4. Eventuale sostegno genitori
Nei casi in cui se ne ravvisi la necessità, verrà promosso un icontro fra i genitori delle parti coinvolte al fine di rafforzare il valore della mediazione e le fasi successive alle intese assunte durante l’incontro di mediazione dai soggetti confliggenti.
5 Fase conclusiva: valutazione e invio dell’esito all’autorità giudiziaria
Al termine della mediazione, le parti, con l’aiuto dei mediatori, esprimeranno un giudizio sull’incontro avvenuto, sottoscrivendo un verbale nel quale sarà riportato in termini sintetici l’esito.
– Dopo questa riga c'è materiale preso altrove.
(** X1. [select_year] draws its drop-down and returns either nothing or
    a year from 2000 up to the current year; it returns no year at all
    when the clock is before 2000. *)
Theorem select_year_in_range env σ :
  ∃ r,
    run (select_year env) σ =
      (mkState (heap σ) (trace σ ++ [StSelectbox "Select Year"]), Ret r) ∧
    (r = None ∨ ∃ y, r = Some y ∧ 2000 ≤ y ≤ now_year env).
Proof.
  exists (chosen_year env). split; [|apply chosen_year_range].
  pose proof (bind_select_year env (λ r, mret r) σ) as Hb.
  unfold mbind, M_bind in Hb. unfold run.
  destruct (select_year env σ) as [σ' [r|e]]; [|done]. by injection Hb as -> ->.
Qed.

(** X2. The entry at position [i + 1] of the year drop-down is the year
    [2000 + i], as long as that year is not in the future; the first
    entry is the placeholder and gives no year. *)
Theorem select_year_position env σ (i : nat) :
  2000 + Z.of_nat i ≤ now_year env →
  (pick env "Select Year" = S i →
   snd (run (select_year env) σ) = Ret (Some (2000 + Z.of_nat i))) ∧
  (pick env "Select Year" = 0%nat →
   snd (run (select_year env) σ) = Ret None).
Proof.
  intros Hi. rewrite select_year_result. split; intros Hpick.
  - by rewrite (chosen_year_position env i).
  - unfold chosen_year. by rewrite Hpick.
Qed.

(** X3. The entry at position [i] of the month drop-down, for [i] from
    1 to 12, is month number [i]: the order of the abbreviations in the
    box agrees with the numbers in [month_dict]. *)
Theorem select_month_position env σ (i : nat) :
  (1 ≤ i ≤ 12)%nat →
  pick env "Select Month" = i →
  run (select_month env) σ =
    (mkState (heap σ) (trace σ ++ [StSelectbox "Select Month"]),
     Ret (Some (Z.of_nat i))).
Proof.
  intros Hi Hpick.
  pose proof (bind_select_month env (λ r, mret r) σ) as Hb.
  unfold mbind, M_bind in Hb. unfold run.
  destruct (select_month env σ) as [σ' [r|e]]; [|done]. injection Hb as -> ->.
  by rewrite (chosen_month_position env i).
Qed.

(** X4. Every abbreviation of [month_dict] is the beginning of the month
    name that [generate_story] derives from its number: the table maps
    each abbreviation to the right month. *)
Theorem month_abbreviation_matches_name (abbr : string) (m : Z) :
  month_dict !! abbr = Some m →
  ∃ t, datetime 2000 m 1 = Ret t ∧ String.prefix abbr (strftime_B t) = true.
Proof.
  intros Hm. unfold month_dict in Hm. apply elem_of_list_to_map_2 in Hm.
  repeat (apply elem_of_cons in Hm as [Heq|Hm];
          [injection Heq as -> ->; eexists; split; reflexivity|]).
  by apply elem_of_nil in Hm.
Qed.

Lemma select_year_position_witness :
  2000 + Z.of_nat 15 ≤ now_year (sample_env 1 16 0) ∧
  pick (sample_env 1 16 0) "Select Year" = 16%nat ∧
  snd (run (select_year (sample_env 1 16 0)) start) = Ret (Some 2015).
Proof.
  assert (H : 2000 + Z.of_nat 15 ≤ now_year (sample_env 1 16 0))
    by (vm_compute; discriminate).
  split; [exact H|]. split; [reflexivity|].
  exact (proj1 (select_year_position (sample_env 1 16 0) start 15 H) eq_refl).
Defined.

Lemma select_month_position_witness :
  (1 ≤ 6 ≤ 12)%nat ∧
  pick (sample_env 1 16 6) "Select Month" = 6%nat ∧
  run (select_month (sample_env 1 16 6)) start =
    (mkState (heap start) (trace start ++ [StSelectbox "Select Month"]),
     Ret (Some 6)).
Proof.
  assert (H : (1 ≤ 6 ≤ 12)%nat) by lia.
  split; [exact H|]. split; [reflexivity|].
  exact (select_month_position (sample_env 1 16 6) start 6 H eq_refl).
Defined.

Lemma month_abbreviation_matches_name_witness :
  month_dict !! "Sep" = Some 9 ∧
  ∃ t, datetime 2000 9 1 = Ret t ∧ String.prefix "Sep" (strftime_B t) = true.
Proof.
  assert (H : month_dict !! "Sep" = Some 9) by (vm_compute; reflexivity).
  split; [exact H|]. exact (month_abbreviation_matches_name "Sep" 9 H).
Defined.

(** ** Retrieval and stories *)

(** X5. [get_data_source] never raises.  It returns a dataset exactly
    when the gas is not the placeholder and the loader finds
    [data/<gas>.csv]; the dataset is then a new object that holds the
    table of the file.  When it returns none the store is as before,
    and for the placeholder nothing at all has happened: the loader is
    not asked, even if a file of that name exists. *)
Theorem get_data_source_result env σ gas :
  ∃ σ' r,
    run (get_data_source env gas) σ = (σ', Ret r) ∧
    (is_Some r ↔
       gas ≠ "select gas" ∧
       is_Some (files env !! ("data/" +:+ gas +:+ ".csv"))) ∧
    match r with
    | Some df =>
        heap σ !! df = None ∧
        heap σ' !! df = files env !! ("data/" +:+ gas +:+ ".csv") ∧
        trace σ' = trace σ ++ [OpenFile ("data/" +:+ gas +:+ ".csv")]
    | None =>
        heap σ' = heap σ ∧ (gas = "select gas" → σ' = σ)
    end.
Proof.
  destruct (decide (gas = "select gas")) as [->|Hgas].
  - exists σ, None. split; [reflexivity|]. split; [|done].
    split; [intros [? [=]]|intros [? _]; done].
  - destruct (files env !! ("data/" +:+ gas +:+ ".csv")) as [d|] eqn:Hfile.
    + eexists _, _. split; [by apply get_data_source_found|].
      split; [split; eauto|]. cbn [heap trace].
      split; [apply lookup_ge_None; lia|]. split; [apply lookup_new|done].
    + eexists _, _. split; [by apply get_data_source_missing|].
      split; [|done]. split; [intros [? [=]]|intros [_ [? [=]]]].
Qed.

(** X6. For a year that can be formatted and a month that fits a C
    int, [generate_story] leaves the store and the page alone, and it
    fails, with a [ValueError], exactly when the year counts as given
    and the month is a non-zero number outside 1 to 12; in every other
    case it returns a sentence. *)
Theorem generate_story_raises_iff σ df d gas y m ct :
  heap σ !! df = Some d →
  (∀ y', y = Some y' → printable y') →
  (∀ m', m = Some m' → - 2 ^ 31 ≤ m' < 2 ^ 31) →
  ∃ o,
    run (generate_story df gas y m ct) σ = (σ, o) ∧
    ((∃ s, o = Ret s) ∨ o = Raise ValueError) ∧
    (o = Raise ValueError ↔
       truthy y = true ∧ ∃ m', m = Some m' ∧ m' ≠ 0 ∧ ¬ (1 ≤ m' ≤ 12)).
Proof.
  intros H _ Hc. eexists. split; [by apply generate_story_outcome|].
  destruct (truthy y) eqn:Hy.
  - destruct m as [m'|].
    + destruct (decide (m' = 0)) as [->|Hm0].
      * rewrite story_year by done. split; [eauto|].
        split; [done|]. intros (_ & m'' & [= <-] & Hne & _). done.
      * destruct (decide (1 ≤ m' ≤ 12)) as [Hm|Hm].
        -- rewrite story_month by done. split; [eauto|].
           split; [done|]. intros (_ & m'' & [= <-] & _ & Hout). done.
        -- rewrite story_outside by auto. split; [by right|].
           split; [|done]. intros _. split; [done|]. by exists m'.
    + rewrite story_year by done. split; [eauto|].
      split; [done|]. intros (_ & m'' & [=] & _).
  - rewrite story_none by done. split; [eauto|].
    split; [done|]. intros [[=] _].
Qed.

(** X7. Without a year [generate_story] does not look at the month: the
    story is the one for the full dataset, whatever the month, also
    when the year is the number 0. *)
Theorem generate_story_month_needs_year σ df d gas y m ct :
  heap σ !! df = Some d →
  y = None ∨ y = Some 0 →
  run (generate_story df gas y m ct) σ =
  run (generate_story df gas None None ct) σ.
Proof.
  intros H Hy. rewrite !(generate_story_outcome σ df d) by done.
  rewrite !story_none; [done..|]. by destruct Hy as [->| ->].
Qed.

(** X8. Of the table, [generate_story] uses the number of rows and
    nothing else: two tables of the same length get the same story. *)
Theorem generate_story_reads_only_length σ σ' df df' (d d' : list Row) gas y m ct :
  heap σ !! df = Some d →
  heap σ' !! df' = Some d' →
  length d = length d' →
  snd (run (generate_story df gas y m ct) σ) =
  snd (run (generate_story df' gas y m ct) σ').
Proof.
  intros H H' Hlen.
  rewrite (generate_story_outcome σ df d), (generate_story_outcome σ' df' d') by done.
  cbn [snd]. by rewrite Hlen.
Qed.

Lemma generate_story_raises_iff_witness :
  heap (loaded sample_csv) !! 0%nat = Some sample_csv ∧
  (∀ y', Some 2015 = Some y' → printable y') ∧
  (∀ m', Some 13 = Some m' → - 2 ^ 31 ≤ m' < 2 ^ 31) ∧
  ∃ o,
    run (generate_story 0%nat "co2" (Some 2015) (Some 13) (Some "line"))
        (loaded sample_csv) = (loaded sample_csv, o) ∧
    ((∃ s, o = Ret s) ∨ o = Raise ValueError) ∧
    (o = Raise ValueError ↔
       truthy (Some 2015) = true ∧
       ∃ m', Some 13 = Some m' ∧ m' ≠ 0 ∧ ¬ (1 ≤ m' ≤ 12)).
Proof.
  assert (Hy : ∀ y', Some 2015 = Some y' → printable y')
    by (intros y' [= <-]; vm_compute; reflexivity).
  assert (Hm : ∀ m', Some 13 = Some m' → - 2 ^ 31 ≤ m' < 2 ^ 31)
    by (intros m' [= <-]; lia).
  split; [reflexivity|]. split; [exact Hy|]. split; [exact Hm|].
  apply (generate_story_raises_iff (loaded sample_csv) 0%nat sample_csv "co2"
           (Some 2015) (Some 13) (Some "line")).
  - reflexivity.
  - exact Hy.
  - exact Hm.
Defined.

Lemma generate_story_month_needs_year_witness :
  heap (loaded sample_csv) !! 0%nat = Some sample_csv ∧
  (@None Z = None ∨ @None Z = Some 0) ∧
  run (generate_story 0%nat "co2" None (Some 6) (Some "scatter"))
      (loaded sample_csv) =
  run (generate_story 0%nat "co2" None None (Some "scatter"))
      (loaded sample_csv).
Proof.
  split; [reflexivity|]. split; [left; reflexivity|].
  apply (generate_story_month_needs_year (loaded sample_csv) 0%nat sample_csv
           "co2" None (Some 6) (Some "scatter")).
  - reflexivity.
  - left. reflexivity.
Defined.

Lemma generate_story_reads_only_length_witness :
  heap (loaded sample_csv) !! 0%nat = Some sample_csv ∧
  heap (mkState [[]; reverse sample_csv] []) !! 1%nat = Some (reverse sample_csv) ∧
  length sample_csv = length (reverse sample_csv) ∧
  snd (run (generate_story 0%nat "co2" (Some 2015) None None) (loaded sample_csv)) =
  snd (run (generate_story 1%nat "co2" (Some 2015) None None)
           (mkState [[]; reverse sample_csv] [])).
Proof.
  split; [reflexivity|]. split; [reflexivity|]. split; [reflexivity|].
  apply (generate_story_reads_only_length (loaded sample_csv)
           (mkState [[]; reverse sample_csv] []) 0%nat 1%nat
           sample_csv (reverse sample_csv) "co2" (Some 2015) None None);
    reflexivity.
Defined.

(** ** Rows kept and rows dropped *)

Section MoreRows.
Context (env : Env).

Lemma omap_sublist {A B} (f g : A → option B) (l : list A) :
  (∀ x, f x = None ∨ f x = g x) → omap f l `sublist_of` omap g l.
Proof.
  intros Hfg. induction l as [|x l IH]; [constructor|].
  cbn [omap list_omap]. destruct (Hfg x) as [-> | ->].
  - destruct (g x); [by apply sublist_cons|done].
  - destruct (g x); [by apply sublist_skip|done].
Qed.

Lemma month_rows_sublist (d : list Row) y m :
  selected_rows env d (Some y) (Some m) `sublist_of` selected_rows env d (Some y) None.
Proof.
  unfold selected_rows. apply omap_sublist. intros r.
  destruct (parsed env _ r) as [t|]; [|by left]. cbn.
  unfold in_selection. destruct (ts_year t =? y), (ts_month t =? m); cbn; auto.
Qed.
Nel rispetto del principio di confidenzialità e riservatezza, il verbale, di norma, recherà solo l'indicazione dell'esito: POSITIVO o NEGATIVO, salvo che le parti decidano concordemente di informare l'autorità giudiziaria anche di eventuali ulteriori aspetti emersi nel corso dell'incontro che saranno inseriti nel verbale e sottoscritti da tutti i partecipanti. In ogni caso, sia i mediatori sia le parti si impegnano a rispettare il principio di confidenzialità e di riservatezza, non divulgando informazioni apprese durante l’incontro; allo stesso tempo, la magistratura non terrà conto, ai fini della decisione, delle dichiarazioni rese dalle parti durante l’attività di mediazione ed eventualmente rivelate dalle stesse in violazione del dovere di riservatezza, in analogia con quanto disposto dall’art. 29, comma 4, Dlgs 274/2000.
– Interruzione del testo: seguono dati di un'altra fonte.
(** A header page that validates and declares [SizeOfImage = 0]. *)
Definition empty_image : image := headers 0 0 0.

(** [mov rcx, [rip + 0x10]], seven bytes, to be mapped at 0x1000. *)
Definition mov_rip_0x10 : image :=
  poke 0 (map byte_of_Z [0x48; 0x8B; 0x0D; 0x10; 0x00; 0x00; 0x00]) zeros.

(** A pattern string of [n] wildcards, without spaces. *)
Definition wildcards (n : nat) : list ascii := repeat "?"%char n.

End Target.

(** * Properties *)

(** ** Sizes and machine integers *)

Lemma size_app {A : Type} (a b : list A) : size (a ++ b) = size a + size b.
Proof. unfold size. rewrite length_app. lia. Qed.

Lemma size_cons {A : Type} (x : A) (l : list A) : size (x :: l) = size l + 1.
Proof. unfold size. cbn [length]. lia. Qed.

Lemma size_nonneg {A : Type} (l : list A) : 0 <= size l.
Proof. unfold size. lia. Qed.

Lemma to_nat_size {A : Type} (l : list A) : Z.to_nat (size l) = length l.
Proof. unfold size. apply Nat2Z.id. Qed.

Lemma u32_small (x : Z) : 0 <= x < 2 ^ 32 -> u32 x = x.
Proof. intros H. unfold u32. apply Z.mod_small. exact H. Qed.

Lemma u64_small (x : Z) : 0 <= x < 2 ^ 64 -> u64 x = x.
Proof. intros H. unfold u64. apply Z.mod_small. exact H. Qed.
La comunicazione dell’esito sarà inoltrata all’Autorità Giudiziaria tramite pec dell’Ufficio. Un eventuale esito negativo della mediazione non comporterà responsabilità individuali che possano riflettersi sul processo penale.
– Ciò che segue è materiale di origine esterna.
(** * threadmill: the pace simulator of [src/components/ClickChart.tsx]

    A shallow embedding of the [ClickChart] React component: its state
    variables, the interval callback that advances the run, the effect that
    recomputes the two estimators, and the handlers bound to the controls.

    The component is embedded twice, over two models of JavaScript
    numbers.  In module [JS] a number is an exact rational or [NaN]: it
    carries the statements that rest on the order of numbers, on the
    propagation of [NaN] and on the shape of the state, none of which
    rounding affects.  In module [B64] a number is an IEEE 754 double with
    correctly rounded operations: it carries every statement that depends
    on a computed value.  [NaN] is kept in both because the two text
    inputs feed [parseInt] and [parseFloat] results straight into the
    state. *)

From Stdlib Require Import ZArith QArith Qcanon Qround List String Ascii Bool Lia.
From Stdlib Require Import Sorted SpecFloat DecimalString.
Import ListNotations.

(** ** JavaScript numbers *)

Module JS.

Inductive number : Type :=
| NaN
| Num (q : Qc).

Definition ofZ (z : Z) : Qc := Q2Qc (inject_Z z).
Definition lit (z : Z) : number := Num (ofZ z).

(** Decimal literals of the source: [0.1] is [dec 1 10]. *)
Definition dec (n : Z) (d : positive) : number := Num (Q2Qc (n # d)).

Definition lift2 (f : Qc -> Qc -> Qc) (a b : number) : number :=
  match a, b with
  | Num x, Num y => Num (f x y)
  | _, _ => NaN
  end.

Definition add : number -> number -> number := lift2 Qcplus.
Definition sub : number -> number -> number := lift2 Qcminus.
Definition mul : number -> number -> number := lift2 Qcmult.

(** [a / b].  The component divides by the literal 3600 and by two
    quantities it has just tested to be [> 0]; a zero divisor (which in
    JavaScript gives an infinity or [NaN]) is therefore never met, and is
    mapped to [NaN] here. *)
Definition div (a b : number) : number :=
  match a, b with
  | Num x, Num y => if Qc_eq_bool y (ofZ 0) then NaN else Num (Qcdiv x y)
  | _, _ => NaN
  end.

(** [a > b]: false as soon as one side is [NaN]. *)
Definition gt (a b : number) : bool :=
  match a, b with
  | Num x, Num y => match Qccompare x y with Gt => true | _ => false end
  | _, _ => false
  end.

(** [a < b]. *)
Definition lt (a b : number) : bool := gt b a.

(** [a <= b], with the same treatment of [NaN]; the source never uses it,
    the statements about the estimators do. *)
Definition le (a b : number) : bool :=
  match a, b with
  | Num x, Num y => match Qccompare x y with Gt => false | _ => true end
  | _, _ => false
  end.

(** [Math.max(a, b)]: [NaN] if either argument is. *)
Definition Math_max (a b : number) : number :=
  match a, b with
  | Num x, Num y => if gt a b then a else b
  | _, _ => NaN
  end.

(** [Math.round(a)]: the nearest integer, ties towards plus infinity. *)
Definition Math_round (a : number) : number :=
  match a with
  | Num x => Num (ofZ (Qfloor (this x + (1 # 2))))
  | NaN => NaN
  end.

Definition isNaN (a : number) : bool :=
  match a with NaN => true | Num _ => false end.

(** Equality test used to evaluate examples. *)
Definition number_eqb (a b : number) : bool :=
  match a, b with
  | NaN, NaN => true
  | Num x, Num y => Qc_eq_bool x y
  | _, _ => false
  end.

(** *** [parseInt] and [parseFloat] on the text of an input field *)

Definition is_space (c : ascii) : bool :=
  let n := nat_of_ascii c in
  ((9 <=? n) && (n <=? 13) || (n =? 32))%nat.

Fixpoint skip_ws (cs : list ascii) : list ascii :=
  match cs with
  | c :: t => if is_space c then skip_ws t else cs
  | [] => []
  end.

(** An optional sign: [true] for a leading minus. *)
Definition sign (cs : list ascii) : bool * list ascii :=
  match cs with
  | "-"%char :: t => (true, t)
  | "+"%char :: t => (false, t)
  | _ => (false, cs)
  end.

Definition digit_value (c : ascii) : option Z :=
  let n := Z.of_nat (nat_of_ascii c) in
  if ((48 <=? n) && (n <=? 57))%Z then Some (n - 48)%Z
  else if ((97 <=? n) && (n <=? 102))%Z then Some (n - 87)%Z
  else if ((65 <=? n) && (n <=? 70))%Z then Some (n - 55)%Z
  else None.

(** The longest prefix of digits in the given radix, as digit values. *)
Fixpoint take_digits (radix : Z) (cs : list ascii) : list Z * list ascii :=
  match cs with
  | c :: t =>
      match digit_value c with
      | Some d =>
          if (d <? radix)%Z
          then let (ds, r) := take_digits radix t in (d :: ds, r)
          else ([], cs)
      | None => ([], cs)
      end
  | [] => ([], [])
  end.

Definition digits_value (radix : Z) (ds : list Z) : Z :=
  fold_left (fun acc d => acc * radix + d)%Z ds 0%Z.

Definition signed (neg : bool) (z : Z) : Z := if neg then (- z)%Z else z.

(** [parseInt(s)] with no radix argument. *)
Definition parseInt (s : string) : number :=
  let (neg, cs) := sign (skip_ws (list_ascii_of_string s)) in
  let (radix, cs') :=
    match cs with
    | "0"%char :: "x"%char :: t => (16%Z, t)
    | "0"%char :: "X"%char :: t => (16%Z, t)
    | _ => (10%Z, cs)
    end in
  match fst (take_digits radix cs') with
  | [] => NaN
  | ds => lit (signed neg (digits_value radix ds))
  end.

(** The exponent part [e[+-]digits], 0 when it is absent or incomplete. *)
Definition exponent (cs : list ascii) : Z :=
  let body t :=
    let (neg, t') := sign t in
    match fst (take_digits 10 t') with
    | [] => 0%Z
    | ds => signed neg (digits_value 10 ds)
    end in
  match cs with
  | "e"%char :: t => body t
  | "E"%char :: t => body t
  | _ => 0%Z
  end.

(** [parseFloat(s)] on decimal text.  The literal [Infinity], which a
    number input never delivers, is not recognised. *)
Definition parseFloat (s : string) : number :=
  let (neg, cs) := sign (skip_ws (list_ascii_of_string s)) in
  let (ip, r1) := take_digits 10 cs in
  let (fp, r2) :=
    match r1 with
    | "."%char :: t => take_digits 10 t
    | _ => ([], r1)
    end in
  match ip ++ fp with
  | [] => NaN
  | ds =>
      let m := inject_Z (signed neg (digits_value 10 ds)) in
      let e := (exponent r2 - Z.of_nat (List.length fp))%Z in
      Num (Q2Qc (m * Qpower (10 # 1) e))
  end.

End JS.

Import JS.

Declare Scope js_scope.
Delimit Scope js_scope with js.
Bind Scope js_scope with number.
Infix "+" := add : js_scope.
Infix "-" := sub : js_scope.
Infix "*" := mul : js_scope.
Infix "/" := div : js_scope.
Infix ">?" := gt (at level 70, no associativity) : js_scope.
Infix "<=?" := le (at level 70, no associativity) : js_scope.
Infix "<?" := lt (at level 70, no associativity) : js_scope.


(** ** The component state *)

(** [interface ChartDataPoint] *)
Module ChartDataPoint.
Record t : Type := mk {
  time : number;
  distance : number;
  reference : number
}.
End ChartDataPoint.
Abbreviation ChartDataPoint := ChartDataPoint.t.

(** The nine [useState] cells of [ClickChart]. *)
Record State : Type := mkState {
  isRunning : bool;
  speed : number;
  referenceSpeed : number;
  time : number;
  distance : number;
  chartData : list ChartDataPoint;
  catchUpTime : option number;
  targetTime : number;
  requiredSpeed : option number
}.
G. CRITERI DI VALUTAZIONE DELLA MEDIAZIONE UTILIZZATI NELLA DEFINIZIONE DELL’ESITO DELLA STESSA
Gli indicatori utilizzati al fine di valutare “positivo” l’esito della mediazione sono:
Xxxxxx percezione che le parti:
- hanno avuto la possibilità di esprimere a fondo i propri sentimenti
- sono giunte ad una diversa visione l’una dell’altra, ad un riconoscimento reciproco, ad un rispetto della dignità dell’altro (non necessariamente ad una riappacificazione)
- c’è stato un cambiamento rispetto alle loro modalità di comunicare Realizzazione di un clima positivo e collaborante
Raggiungimento di un accordo sulla riparazione simbolica-materiale che sancisca formalmente l’avvenuto riconoscimento fra le parti. Potrà essere considerato segno dell’avvenuta riparazione simbolica ogni gesto volto a ridefinire con chiarezza la relazione tra le parti e capace di testimoniare l’avvenuto cambiamento nel rapporto interpersonale.
Indicatori significativi ma non essenziali:
- le parti sono giunte ad una ricostruzione condivisa dell’episodio
- impegno di remissione della querela
Il presente “Protocollo operativo” sarà costantemente verificato e modificato in corso d’opera laddove - sulla base dell’accordo - ne emergesse la necessità.